Exercise material:

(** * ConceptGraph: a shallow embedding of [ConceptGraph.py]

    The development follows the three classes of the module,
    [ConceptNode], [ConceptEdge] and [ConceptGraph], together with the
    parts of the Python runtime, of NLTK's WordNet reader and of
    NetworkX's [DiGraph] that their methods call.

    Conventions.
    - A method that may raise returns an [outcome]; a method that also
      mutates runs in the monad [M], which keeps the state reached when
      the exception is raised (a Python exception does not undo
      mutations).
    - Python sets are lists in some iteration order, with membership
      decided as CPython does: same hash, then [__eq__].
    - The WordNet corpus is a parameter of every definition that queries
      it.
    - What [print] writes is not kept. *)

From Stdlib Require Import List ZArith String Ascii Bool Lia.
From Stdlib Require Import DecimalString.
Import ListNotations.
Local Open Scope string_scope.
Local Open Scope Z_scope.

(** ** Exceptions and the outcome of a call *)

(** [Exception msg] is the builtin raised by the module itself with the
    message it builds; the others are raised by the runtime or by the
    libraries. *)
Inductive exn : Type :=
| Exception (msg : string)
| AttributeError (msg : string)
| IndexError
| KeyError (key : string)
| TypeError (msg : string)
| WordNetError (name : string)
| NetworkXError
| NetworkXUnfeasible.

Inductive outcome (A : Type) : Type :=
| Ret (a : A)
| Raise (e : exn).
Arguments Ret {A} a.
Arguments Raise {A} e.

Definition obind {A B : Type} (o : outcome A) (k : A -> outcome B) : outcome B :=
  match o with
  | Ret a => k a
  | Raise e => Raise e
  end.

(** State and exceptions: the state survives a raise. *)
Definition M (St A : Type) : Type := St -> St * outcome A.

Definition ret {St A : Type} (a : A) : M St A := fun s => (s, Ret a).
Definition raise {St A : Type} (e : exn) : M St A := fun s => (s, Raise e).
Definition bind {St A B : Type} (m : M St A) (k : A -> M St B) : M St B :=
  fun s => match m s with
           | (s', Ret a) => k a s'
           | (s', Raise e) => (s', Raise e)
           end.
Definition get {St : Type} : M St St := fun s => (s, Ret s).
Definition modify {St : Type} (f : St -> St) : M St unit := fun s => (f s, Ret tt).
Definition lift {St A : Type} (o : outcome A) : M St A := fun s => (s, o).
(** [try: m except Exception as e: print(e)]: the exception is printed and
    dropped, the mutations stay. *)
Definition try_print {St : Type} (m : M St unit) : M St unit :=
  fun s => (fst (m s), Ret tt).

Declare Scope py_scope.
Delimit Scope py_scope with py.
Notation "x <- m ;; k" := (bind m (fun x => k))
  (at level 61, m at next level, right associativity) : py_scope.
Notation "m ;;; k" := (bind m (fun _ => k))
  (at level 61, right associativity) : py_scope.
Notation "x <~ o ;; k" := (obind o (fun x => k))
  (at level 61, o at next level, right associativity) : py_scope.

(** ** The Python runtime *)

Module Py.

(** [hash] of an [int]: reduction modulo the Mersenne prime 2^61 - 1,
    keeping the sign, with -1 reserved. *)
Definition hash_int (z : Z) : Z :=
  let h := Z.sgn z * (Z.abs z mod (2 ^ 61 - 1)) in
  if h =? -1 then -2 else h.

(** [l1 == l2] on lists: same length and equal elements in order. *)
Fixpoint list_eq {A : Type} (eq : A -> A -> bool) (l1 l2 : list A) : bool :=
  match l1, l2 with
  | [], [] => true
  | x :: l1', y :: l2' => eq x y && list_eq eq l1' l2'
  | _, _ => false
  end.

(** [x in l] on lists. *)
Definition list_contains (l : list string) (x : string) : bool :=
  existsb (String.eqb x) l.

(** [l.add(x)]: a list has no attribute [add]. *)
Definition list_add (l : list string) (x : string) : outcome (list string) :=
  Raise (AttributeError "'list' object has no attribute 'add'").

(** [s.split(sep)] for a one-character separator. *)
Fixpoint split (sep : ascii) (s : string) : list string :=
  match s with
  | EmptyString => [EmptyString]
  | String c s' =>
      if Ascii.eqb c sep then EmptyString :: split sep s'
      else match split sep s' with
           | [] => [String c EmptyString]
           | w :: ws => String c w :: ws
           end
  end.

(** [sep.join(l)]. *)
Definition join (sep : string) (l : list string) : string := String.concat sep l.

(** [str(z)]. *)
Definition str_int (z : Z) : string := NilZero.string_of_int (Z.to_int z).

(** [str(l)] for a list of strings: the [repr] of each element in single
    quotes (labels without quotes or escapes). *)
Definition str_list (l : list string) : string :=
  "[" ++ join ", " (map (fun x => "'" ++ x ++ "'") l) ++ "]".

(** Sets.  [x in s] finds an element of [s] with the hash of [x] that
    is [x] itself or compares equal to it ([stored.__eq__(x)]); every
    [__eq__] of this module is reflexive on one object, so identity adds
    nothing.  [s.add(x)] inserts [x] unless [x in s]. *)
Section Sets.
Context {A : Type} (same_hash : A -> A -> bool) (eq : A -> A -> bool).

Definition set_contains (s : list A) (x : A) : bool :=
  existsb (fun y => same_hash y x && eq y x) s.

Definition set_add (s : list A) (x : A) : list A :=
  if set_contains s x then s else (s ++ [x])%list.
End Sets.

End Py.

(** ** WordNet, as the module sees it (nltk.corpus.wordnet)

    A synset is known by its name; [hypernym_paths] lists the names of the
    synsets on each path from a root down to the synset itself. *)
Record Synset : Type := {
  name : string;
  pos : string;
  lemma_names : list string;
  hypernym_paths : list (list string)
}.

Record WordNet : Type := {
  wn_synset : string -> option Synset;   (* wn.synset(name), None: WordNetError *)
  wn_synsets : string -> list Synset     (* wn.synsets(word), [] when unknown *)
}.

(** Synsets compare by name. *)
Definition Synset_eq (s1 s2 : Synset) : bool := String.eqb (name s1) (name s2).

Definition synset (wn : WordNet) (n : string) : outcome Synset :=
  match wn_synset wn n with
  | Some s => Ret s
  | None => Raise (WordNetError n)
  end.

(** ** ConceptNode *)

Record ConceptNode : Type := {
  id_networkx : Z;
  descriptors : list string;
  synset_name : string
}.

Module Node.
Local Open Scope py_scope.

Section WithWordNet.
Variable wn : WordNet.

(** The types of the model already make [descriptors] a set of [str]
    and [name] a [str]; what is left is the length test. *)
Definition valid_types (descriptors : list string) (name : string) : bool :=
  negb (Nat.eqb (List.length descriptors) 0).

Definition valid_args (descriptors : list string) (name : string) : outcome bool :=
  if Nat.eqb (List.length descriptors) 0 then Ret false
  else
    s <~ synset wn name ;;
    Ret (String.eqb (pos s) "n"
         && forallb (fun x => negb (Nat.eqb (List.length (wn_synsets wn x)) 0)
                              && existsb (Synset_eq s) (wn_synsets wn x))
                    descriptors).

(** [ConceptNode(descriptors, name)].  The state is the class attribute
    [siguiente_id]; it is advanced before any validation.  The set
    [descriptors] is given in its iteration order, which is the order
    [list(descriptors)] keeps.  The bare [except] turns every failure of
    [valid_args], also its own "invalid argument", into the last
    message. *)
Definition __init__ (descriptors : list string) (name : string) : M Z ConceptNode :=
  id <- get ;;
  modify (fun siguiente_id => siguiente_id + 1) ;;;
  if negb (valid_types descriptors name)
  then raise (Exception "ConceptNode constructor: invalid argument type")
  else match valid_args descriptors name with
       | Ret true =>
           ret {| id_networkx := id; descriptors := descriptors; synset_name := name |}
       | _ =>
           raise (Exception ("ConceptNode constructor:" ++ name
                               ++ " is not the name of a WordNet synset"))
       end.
...
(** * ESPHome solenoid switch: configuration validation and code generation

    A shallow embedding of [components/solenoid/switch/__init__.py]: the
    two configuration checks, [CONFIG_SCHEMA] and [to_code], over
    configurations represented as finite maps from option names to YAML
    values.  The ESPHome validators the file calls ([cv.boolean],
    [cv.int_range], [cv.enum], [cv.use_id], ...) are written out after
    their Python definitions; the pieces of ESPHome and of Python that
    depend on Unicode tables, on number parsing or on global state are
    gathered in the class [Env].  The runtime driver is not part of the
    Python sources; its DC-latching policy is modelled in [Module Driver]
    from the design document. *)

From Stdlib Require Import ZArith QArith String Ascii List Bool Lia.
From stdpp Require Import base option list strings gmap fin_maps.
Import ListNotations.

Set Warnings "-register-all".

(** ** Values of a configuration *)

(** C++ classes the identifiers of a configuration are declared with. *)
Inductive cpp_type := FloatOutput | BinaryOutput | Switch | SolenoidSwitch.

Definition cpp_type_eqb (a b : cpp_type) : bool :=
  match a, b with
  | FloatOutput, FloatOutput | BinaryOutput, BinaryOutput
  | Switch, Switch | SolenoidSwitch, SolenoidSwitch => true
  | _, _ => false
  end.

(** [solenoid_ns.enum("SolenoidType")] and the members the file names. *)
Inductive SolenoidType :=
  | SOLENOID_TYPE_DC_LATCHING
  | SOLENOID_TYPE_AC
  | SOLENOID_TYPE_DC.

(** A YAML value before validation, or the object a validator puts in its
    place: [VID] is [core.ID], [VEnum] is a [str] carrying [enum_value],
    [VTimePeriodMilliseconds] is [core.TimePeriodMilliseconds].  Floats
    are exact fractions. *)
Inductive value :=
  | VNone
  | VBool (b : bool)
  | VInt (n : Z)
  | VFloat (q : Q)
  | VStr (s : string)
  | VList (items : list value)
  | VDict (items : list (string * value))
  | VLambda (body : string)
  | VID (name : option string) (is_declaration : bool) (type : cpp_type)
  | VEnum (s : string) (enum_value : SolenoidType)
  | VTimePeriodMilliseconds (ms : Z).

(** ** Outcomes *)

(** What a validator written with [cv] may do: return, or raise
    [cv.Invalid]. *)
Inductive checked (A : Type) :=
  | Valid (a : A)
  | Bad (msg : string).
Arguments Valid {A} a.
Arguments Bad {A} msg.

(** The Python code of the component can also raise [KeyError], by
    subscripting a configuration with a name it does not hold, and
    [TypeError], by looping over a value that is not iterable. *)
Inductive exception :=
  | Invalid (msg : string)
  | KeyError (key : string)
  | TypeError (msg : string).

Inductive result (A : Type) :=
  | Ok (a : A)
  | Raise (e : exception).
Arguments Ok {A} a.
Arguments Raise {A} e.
* * *
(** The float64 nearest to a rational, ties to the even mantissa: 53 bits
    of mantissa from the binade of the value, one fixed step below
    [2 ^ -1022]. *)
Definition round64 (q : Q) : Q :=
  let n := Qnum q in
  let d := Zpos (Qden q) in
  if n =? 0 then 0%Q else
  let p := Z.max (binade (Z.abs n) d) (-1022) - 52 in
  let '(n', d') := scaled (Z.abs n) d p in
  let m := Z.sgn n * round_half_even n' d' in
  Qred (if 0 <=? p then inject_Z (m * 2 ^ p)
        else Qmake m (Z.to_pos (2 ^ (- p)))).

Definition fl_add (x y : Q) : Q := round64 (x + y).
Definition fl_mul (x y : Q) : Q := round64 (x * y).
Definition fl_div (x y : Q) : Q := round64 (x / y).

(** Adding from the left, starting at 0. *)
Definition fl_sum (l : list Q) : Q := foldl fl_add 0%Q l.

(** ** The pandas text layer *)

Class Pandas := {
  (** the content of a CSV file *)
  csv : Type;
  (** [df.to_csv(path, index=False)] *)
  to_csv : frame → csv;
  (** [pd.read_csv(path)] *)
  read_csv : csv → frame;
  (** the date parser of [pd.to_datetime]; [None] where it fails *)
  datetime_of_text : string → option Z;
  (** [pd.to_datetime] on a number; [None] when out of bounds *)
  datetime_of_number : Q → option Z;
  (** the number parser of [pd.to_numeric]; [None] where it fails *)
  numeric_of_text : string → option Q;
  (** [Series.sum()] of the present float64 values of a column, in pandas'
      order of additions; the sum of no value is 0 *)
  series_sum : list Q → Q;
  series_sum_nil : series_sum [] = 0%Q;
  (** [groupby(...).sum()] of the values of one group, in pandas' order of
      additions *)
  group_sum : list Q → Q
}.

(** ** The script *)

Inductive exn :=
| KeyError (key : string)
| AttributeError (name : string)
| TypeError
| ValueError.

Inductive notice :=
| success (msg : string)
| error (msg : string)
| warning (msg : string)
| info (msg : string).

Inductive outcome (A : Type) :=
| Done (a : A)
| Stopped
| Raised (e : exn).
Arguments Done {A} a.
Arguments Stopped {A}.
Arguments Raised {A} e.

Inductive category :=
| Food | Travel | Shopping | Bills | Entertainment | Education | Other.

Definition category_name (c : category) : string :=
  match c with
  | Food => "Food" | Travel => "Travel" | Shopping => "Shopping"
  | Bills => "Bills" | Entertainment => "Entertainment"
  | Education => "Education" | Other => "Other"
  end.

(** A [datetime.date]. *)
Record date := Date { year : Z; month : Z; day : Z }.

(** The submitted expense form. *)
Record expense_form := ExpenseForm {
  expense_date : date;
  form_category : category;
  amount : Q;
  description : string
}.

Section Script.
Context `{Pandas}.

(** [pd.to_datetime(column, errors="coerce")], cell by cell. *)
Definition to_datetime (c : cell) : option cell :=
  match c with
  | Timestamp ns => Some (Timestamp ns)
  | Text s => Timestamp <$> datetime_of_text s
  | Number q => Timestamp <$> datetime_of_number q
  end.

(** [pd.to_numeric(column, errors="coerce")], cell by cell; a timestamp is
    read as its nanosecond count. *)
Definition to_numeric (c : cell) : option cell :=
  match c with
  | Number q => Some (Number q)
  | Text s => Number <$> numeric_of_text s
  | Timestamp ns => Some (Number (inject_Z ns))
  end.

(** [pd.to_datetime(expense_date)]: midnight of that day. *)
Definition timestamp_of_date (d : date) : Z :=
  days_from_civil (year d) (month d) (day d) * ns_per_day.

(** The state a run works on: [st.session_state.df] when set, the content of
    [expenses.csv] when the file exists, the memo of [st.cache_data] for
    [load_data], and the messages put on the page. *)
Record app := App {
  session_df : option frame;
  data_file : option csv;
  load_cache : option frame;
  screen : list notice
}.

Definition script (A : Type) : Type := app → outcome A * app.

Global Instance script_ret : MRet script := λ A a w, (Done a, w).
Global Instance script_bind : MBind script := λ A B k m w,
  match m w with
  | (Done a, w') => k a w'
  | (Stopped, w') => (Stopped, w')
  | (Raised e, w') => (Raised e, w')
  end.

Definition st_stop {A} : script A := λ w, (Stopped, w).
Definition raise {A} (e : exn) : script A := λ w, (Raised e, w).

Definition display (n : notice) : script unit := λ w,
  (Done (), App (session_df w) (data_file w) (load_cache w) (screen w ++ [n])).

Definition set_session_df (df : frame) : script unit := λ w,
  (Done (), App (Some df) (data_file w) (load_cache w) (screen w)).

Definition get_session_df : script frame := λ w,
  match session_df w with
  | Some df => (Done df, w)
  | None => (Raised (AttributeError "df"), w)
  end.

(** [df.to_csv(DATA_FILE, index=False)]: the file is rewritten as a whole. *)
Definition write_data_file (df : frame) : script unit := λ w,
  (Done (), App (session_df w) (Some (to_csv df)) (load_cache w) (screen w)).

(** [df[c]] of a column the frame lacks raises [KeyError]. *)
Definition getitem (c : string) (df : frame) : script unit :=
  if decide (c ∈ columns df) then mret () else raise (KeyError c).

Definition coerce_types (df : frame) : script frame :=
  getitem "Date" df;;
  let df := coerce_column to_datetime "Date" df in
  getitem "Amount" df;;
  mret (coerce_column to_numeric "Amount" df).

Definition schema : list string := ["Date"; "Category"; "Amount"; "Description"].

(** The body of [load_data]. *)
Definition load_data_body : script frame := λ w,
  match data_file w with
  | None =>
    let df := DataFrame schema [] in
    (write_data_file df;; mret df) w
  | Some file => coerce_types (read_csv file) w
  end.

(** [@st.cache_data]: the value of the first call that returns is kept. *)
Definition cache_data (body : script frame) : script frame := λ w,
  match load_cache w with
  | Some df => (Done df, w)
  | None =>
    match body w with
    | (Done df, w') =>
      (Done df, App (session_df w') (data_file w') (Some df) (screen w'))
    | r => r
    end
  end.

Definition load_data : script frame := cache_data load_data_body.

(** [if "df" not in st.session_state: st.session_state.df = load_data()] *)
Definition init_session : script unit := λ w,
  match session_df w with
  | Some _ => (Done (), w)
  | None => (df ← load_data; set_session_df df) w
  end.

What to do:
Could you tally the lines of the listing above that contain the word "parser"? Give the number by itself.

Answer for this exercise:
2